The traffic flow between the two administrative centers is much more intense - up to a thousand per day. Such a ferry did not solve the problem, but only aggravated it with traffic jams and waiting. In bad weather it could not work at all.

Having reached an impasse, the local authorities turned to the government. The government took up the problems of Maldonado and Rocha and took control of the issue.

The authorities of the country turned to the famous architect Rafael Viñoly. In the world he is called the "Uruguayan dreamer. Vignoli adheres to the idea that a building should not only solve a specific problem, but also perfectly "fit" into the local environment and culture, and bring something completely new and valuable into the life of the country. The Uruguayan architect became internationally known when he won second place in a competition for projects to build on the site of the twin towers.
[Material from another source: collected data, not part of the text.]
(* ===== verification/ProgramLogic.v ===== *)
(** A small program logic for stateful calls.

    [respects R m]: a successful run of [m] takes the store to one that is related
    by the preorder [R]. The relations of the components (the store of x/poe is
    untouched, an invariant is kept, only some entries change) are preorders, so
    that one rule per control structure and one tactic do for all of them. *)
From stdpp Require Import base list strings relations.
From S2P Require Import Prelude.

Definition respects {W} (R : relation W) {A} (m : M W A) : Prop :=
  ∀ c a c', m c = (Ok a, c') → R (store c) (store c').

(** The result of a successful run. *)
Definition returns {W A} (Q : A → Prop) (m : M W A) : Prop := ∀ c a c', m c = (Ok a, c') → Q a.

(** What a run that does not return ends with. *)
Inductive failure := Failed (e : error) | Panicked (p : string).
Definition failure_of {A} (o : outcome A) : option failure :=
  match o with Ok _ => None | Err e => Some (Failed e) | Panic p => Some (Panicked p) end.
(** A run ends with a result and a context that satisfy [P], or with a failure that satisfies [Q]. *)
Definition ends {W A} (m : M W A) (c : Ctx W) (P : A → Ctx W → Prop) (Q : failure → Prop) : Prop :=
  match m c with
  | (Ok a, c') => P a c'
  | (Err e, _) => Q (Failed e)
  | (Panic p, _) => Q (Panicked p)
  end.
Lemma ends_intro {W A} (m : M W A) c (P : A → Ctx W → Prop) (Q : failure → Prop) :
  (∀ a c', m c = (Ok a, c') → P a c') → (∀ f, failure_of (m c).1 = Some f → Q f) → ends m c P Q.
Proof. unfold ends. destruct (m c) as [[a|e|p] c']; cbn; auto. Qed.
Lemma ends_ok {W A} (m : M W A) c P Q a c' : ends m c P Q → m c = (Ok a, c') → P a c'.
Proof. unfold ends. intros He Hm. by rewrite Hm in He. Qed.
Lemma ends_failed {W A} (m : M W A) c P Q f : ends m c P Q → failure_of (m c).1 = Some f → Q f.
Proof. unfold ends. destruct (m c) as [[a|e|p] c']; cbn; [done|by intros ? [= <-]..]. Qed.
Lemma ends_returns {W A} (m : M W A) c P Q : ends m c P Q → (∀ f, ¬ Q f) → ∃ a c', m c = (Ok a, c') ∧ P a c'.
Proof. unfold ends. destruct (m c) as [[a|e|p] c']; [by eexists _, _|intros He Hno; by destruct (Hno _ He)..]. Qed.
Lemma ends_ret {W A} (a : A) (c : Ctx W) (P : A → Ctx W → Prop) Q : P a c → ends (mret a) c P Q.
Proof. done. Qed.
Lemma ends_bind {W A B} (m : M W A) (k : A → M W B) c (P : A → Ctx W → Prop) P' Q :
  ends m c P Q → (∀ a c', P a c' → ends (k a) c' P' Q) → ends (m ≫= k) c P' Q.
Proof. unfold ends at 1 3, mbind, M_bind. destruct (m c) as [[a|e|p] c']; [|done..]. intros Ha Hk. by apply Hk. Qed.
Lemma ends_mono {W A} (m : M W A) c (P P' : A → Ctx W → Prop) (Q Q' : failure → Prop) :
  ends m c P Q → (∀ a c', P a c' → P' a c') → (∀ f, Q f → Q' f) → ends m c P' Q'.
Proof. unfold ends. destruct (m c) as [[a|e|p] c']; auto. Qed.

(** A successful run keeps [P]. *)
Definition keeps {W} (P : W → Prop) : relation W := λ w w', P w → P w'.
#[export] Instance keeps_preorder {W} (P : W → Prop) : PreOrder (keeps P).
Proof. split; [by intros w Hw|]. intros x y z Hxy Hyz Hx. by apply Hyz, Hxy. Qed.

(** Two relations at once. *)
Definition both {W} (R S : relation W) : relation W := λ w w', R w w' ∧ S w w'.
#[export] Instance both_preorder {W} (R S : relation W) `{!PreOrder R, !PreOrder S} : PreOrder (both R S).
Proof. split; [by intros w; split|]. intros x y z [??] [??]. split; by etrans. Qed.

(** [S] for the states where the invariant [P] holds, which [S] keeps. *)
Definition under {W} (P : W → Prop) (S : relation W) : relation W := λ w w', P w → P w' ∧ S w w'.
#[export] Instance under_preorder {W} (P : W → Prop) (S : relation W) `{!PreOrder S} : PreOrder (under P S).
Proof.
  split; [by intros w Hw|]. intros x y z Hxy Hyz Hx. destruct (Hxy Hx) as [Hy Sxy]. destruct (Hyz Hy) as [Hz Syz].
  split; [done|]. by etrans.
Qed.

(** The relation on what [f] sees of the state. *)
Definition seen_by {V W} (f : V → W) (R : relation W) : relation V := λ v v', R (f v) (f v').
#[export] Instance seen_by_preorder {V W} (f : V → W) (R : relation W) `{!PreOrder R} : PreOrder (seen_by f R).
Proof. split; [intros v; unfold seen_by; reflexivity|]. intros x y z. unfold seen_by. by etrans. Qed.

Section rules.
Context {W : Type} (R : relation W).

Lemma respects_mono (S : relation W) {A} (m : M W A) :
  (∀ w w', R w w' → S w w') → respects R m → respects S m.
Proof. intros HRS Hm c a c' Hrun. by apply HRS, (Hm _ _ _ Hrun). Qed.
Lemma respects_both (S : relation W) {A} (m : M W A) : respects R m → respects S m → respects (both R S) m.
Proof. intros HR HS c a c' Hrun. split; [by apply (HR _ _ _ Hrun)|by apply (HS _ _ _ Hrun)]. Qed.
Lemma respects_wrap {A} msg (m : M W A) : respects R m → respects R (wrapM msg m).
Proof. intros Hm c a c' Hrun%wrapM_ok. by apply (Hm _ _ _ Hrun). Qed.
Lemma respects_fail {A} e : respects R (A:=A) (fail_with e).
Proof. by intros c b c' [=]. Qed.
Lemma respects_panic {A} e : respects R (A:=A) (panic e).
Proof. by intros c b c' [=]. Qed.
Lemma respects_modify f : (∀ w, R w (f w)) → respects R (modify f).
Proof. by intros Hf c a c' [= _ <-]. Qed.

Context `{!PreOrder R}.

Lemma respects_bind {A B} (m : M W A) (f : A → M W B) : respects R m → (∀ a, respects R (f a)) → respects R (m ≫= f).
Proof. intros Hm Hf c b c' (a & c1 & Hrun & Hrest)%M_bind_ok. etrans; [by apply (Hm _ _ _ Hrun)|by apply (Hf _ _ _ _ Hrest)]. Qed.
Lemma respects_bind_returns {A B} (Q : A → Prop) (m : M W A) (f : A → M W B) :
  respects R m → returns Q m → (∀ a, Q a → respects R (f a)) → respects R (m ≫= f).
Proof.
  intros Hm HQ Hf c b c' (a & c1 & Hrun & Hrest)%M_bind_ok.
  etrans; [by apply (Hm _ _ _ Hrun)|by apply (Hf _ (HQ _ _ _ Hrun) _ _ _ Hrest)].
Qed.
(** A call that reads the state at most. *)
Lemma respects_pure {A} (m : M W A) : (∀ c a c', m c = (Ok a, c') → store c' = store c) → respects R m.
Proof. intros Hm c a c' Hrun. by rewrite (Hm _ _ _ Hrun). Qed.
Lemma respects_lift {A} (o : outcome A) : respects R (lift o).
Proof. apply respects_pure. by intros c a c' [= -> <-]. Qed.
Lemma respects_gets {A} (f : W → A) : respects R (gets f).
Proof. apply respects_pure. by intros c a c' [= _ <-]. Qed.
Lemma respects_ret {A} (a : A) : respects R (mret a).
Proof. apply respects_pure. by intros c b c' [= _ <-]. Qed.
Lemma respects_emit e : respects R (EmitEvent e).
Proof. apply respects_pure. by intros c b c' [= _ <-]. Qed.
Lemma respects_emits es : respects R (EmitEvents es).
Proof. apply respects_pure. by intros c b c' [= _ <-]. Qed.
Lemma respects_forM {A} (xs : list A) body : (∀ x, x ∈ xs → respects R (body x)) → respects R (forM xs body).
Proof.
  induction xs as [|x xs IH]; intros Hb; [apply respects_ret|]. cbn. apply respects_bind; [apply Hb; by left|].
  intros _. apply IH. intros y Hy. apply Hb. by right.
Qed.
Lemma respects_iterM {A} (xs : list A) cb : (∀ x, x ∈ xs → respects R (cb x)) → respects R (iterM xs cb).
Proof.
  induction xs as [|x xs IH]; intros Hb; [apply respects_ret|]. cbn. apply respects_bind; [apply Hb; by left|].
  intros []; [apply respects_ret|]. apply IH. intros y Hy. apply Hb. by right.
Qed.
(** An error that is only looked at to return another one. *)
Lemma respects_try {A B} (m : M W A) (f : A + error → M W B) :
  respects R m → (∀ a, respects R (f (inl a))) → (∀ e c b c', f (inr e) c ≠ (Ok b, c')) → respects R (try m ≫= f).
Proof.
  intros Hm Hf He c b c' (r & c1 & Hrun & Hrest)%M_bind_ok. unfold try in Hrun.
  destruct (m c) as [[a|e|p] c2] eqn:E; [|by injection Hrun as <- <-; destruct (He _ _ _ _ Hrest)|done].
  injection Hrun as <- <-. etrans; [by apply (Hm _ _ _ E)|by apply (Hf _ _ _ _ Hrest)].
Qed.
End rules.

(** ** Calls that fail, too *)

(** However [m] ends, the store is related to the one before. *)
Definition always {W} (R : relation W) {A} (m : M W A) : Prop := ∀ c, R (store c) (store (m c).2).

Section always_rules.
Context {W : Type} (R : relation W) `{!PreOrder R}.

Lemma always_respects {A} (m : M W A) : always R m → respects R m.
Proof. intros Hm c a c' Hrun. specialize (Hm c). by rewrite Hrun in Hm. Qed.
Lemma always_bind {A B} (m : M W A) (f : A → M W B) : always R m → (∀ a, always R (f a)) → always R (m ≫= f).
Proof.
  intros Hm Hf c. specialize (Hm c). unfold mbind, M_bind. destruct (m c) as [[a|e|p] c1]; [|done|done].
  etrans; [exact Hm|apply (Hf a c1)].
Qed.
Lemma always_wrap {A} msg (m : M W A) : always R m → always R (wrapM msg m).
Proof. intros Hm c. specialize (Hm c). unfold wrapM. by destruct (m c). Qed.
Lemma always_try {A} (m : M W A) : always R m → always R (try m).
Proof. intros Hm c. specialize (Hm c). unfold try. by destruct (m c) as [[] ?]. Qed.
Lemma always_read {A} (m : M W A) : (∀ c, store (m c).2 = store c) → always R m.
Proof. intros Hm c. by rewrite Hm. Qed.
End always_rules.

Lemma forM_ends {W A} (P : Ctx W → Prop) (Q : failure → Prop) (f : A → M W ()) xs c :
  (∀ x c, x ∈ xs → P c → ends (f x) c (λ _, P) Q) → P c → ends (forM xs f) c (λ _, P) Q.
Proof.
  revert c. induction xs as [|x xs IH]; intros c Hf Hc; [done|]. cbn [forM].
  apply (ends_bind _ _ _ (λ _, P)); [apply Hf; [by left|done]|]. intros [] c' Hc'. apply IH; [|done].
  intros y d Hy. apply Hf. by right.
Qed.

(** The calls a component knows to respect its relation. *)
Create HintDb respects.

(** One rule; the leaves are left to the database. *)
Ltac respects_step :=
  lazymatch goal with
  | |- respects _ (mbind _ (try _)) => apply respects_try; [apply _| |intros ?|by intros ? ? ? ? [=]]
  | |- respects _ (mbind _ _) => apply respects_bind; [apply _| |intros ?]
  | |- respects _ (wrapM _ _) => apply respects_wrap
  | |- respects _ (lift _) => apply respects_lift, _
  | |- respects _ (gets _) => apply respects_gets, _
  | |- respects _ (mret _) => apply respects_ret, _
  | |- respects _ (EmitEvent _) => apply respects_emit, _
  | |- respects _ (EmitEvents _) => apply respects_emits, _
  | |- respects _ (fail_with _) => apply respects_fail
  | |- respects _ (panic _) => apply respects_panic
  | |- respects _ (forM _ _) => apply respects_forM; [apply _|intros ? ?]
  | |- respects _ (iterM _ _) => apply respects_iterM; [apply _|intros ? ?]
  | |- respects _ (match ?x with _ => _ end) => destruct x
  | |- respects _ _ => solve [eauto with respects]
  end.
Ltac respects_solve := repeat respects_step.

(** The same for [always]; the leaves that only read are found by computation. *)
Ltac always_solve :=
  repeat lazymatch goal with
  | |- always _ (mbind _ _) => apply always_bind; [apply _| |intros ?]
  | |- always _ (wrapM _ _) => apply always_wrap
  | |- always _ (try _) => apply always_try
  | |- always _ (match ?x with _ => _ end) => destruct x
  | |- always _ _ => first [solve [eauto with respects] | apply always_read; [apply _|by intros ?]]
  end.

(** Rules for the result. *)
Section results.
Context {W : Type}.
Lemma returns_ret {A} (Q : A → Prop) a : Q a → returns (W:=W) Q (mret a).
Proof. by intros HQ c b c' [= <- _]. Qed.
Lemma returns_panic {A} (Q : A → Prop) p : returns (W:=W) Q (panic p).
Proof. by intros c b c' [=]. Qed.
Lemma returns_fail {A} (Q : A → Prop) e : returns (W:=W) Q (fail_with e).
Proof. by intros c b c' [=]. Qed.
Lemma returns_lift {A} (Q : A → Prop) (o : outcome A) : (∀ a, o = Ok a → Q a) → returns (W:=W) Q (lift o).
Proof. intros HQ c b c' [= -> _]. by apply HQ. Qed.
Lemma returns_bind {A B} (P : A → Prop) (Q : B → Prop) (m : M W A) (f : A → M W B) :
  returns P m → (∀ a, P a → returns Q (f a)) → returns Q (m ≫= f).
Proof. intros Hm Hf c b c' (a & c1 & Hrun & Hrest)%M_bind_ok. by eapply Hf; [eapply Hm|]. Qed.
End results.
Vignoli decided to take a much broader look at the Garson Lagoon crossing than the construction of the bridge.

Uniquely round

The architect designed a circular structure: the roadway, approaching the lagoon on an overpass along the shore, bifurcates to form a circle. On its halves the traffic becomes one-way, one lane in each direction. Because of the shape of the bridge, traffic on it is limited to 30 km per hour.

Of course, building a bridge "in a straight line" is much cheaper and easier. But even though Vignoli's project required additional costs, the Uruguayan government approved it. Moreover, after seeing the project, local developer Eduardo Constantini voluntarily invested in it. He gave $10 million, leaving the government to add only $1 million.

Under the control of the authorities, the project was fully implemented: the bridge is 250 meters long and 110 meters in diameter on 16 concrete pylons.

But why did the architect and the government choose such an expensive and unconventional form?

When the bridge is not just a bridge!

The round shape solves two problems at once.

The movement in a wide circle in one direction greatly improves traffic safety. Drivers slow down on the bridge. They are not blinded by oncoming headlights. It is much safer and more comfortable when driving over the sea, where there can be fog and storms.


The circular bridge offers stunning views of the Atlantic Ocean and the lagoon. Slow, safe, one-way traffic allows you to see all this beauty. The oncoming traffic doesn't obstruct the views.

In addition, there are viewing platforms on the bridge where the lanes diverge, where you can admire the views. Pedestrians can also access them. Pedestrian walkways are provided on the inside and outside of the traffic circle.

So the authorities solved two problems at once: the bridge created the necessary infrastructure, the traffic revived, which creates excellent prospects for the development of the economy of the region.

Many tourists went to the circular bridge. They not only promote free holidays in Uruguay with its natural riches, but also create additional jobs for cafes, hotels, gas stations before and after the bridge with their photos and videos.

That's why the authorities agreed to a more expensive "traffic circle" project. Advertising the beauty of the country is worth the expense.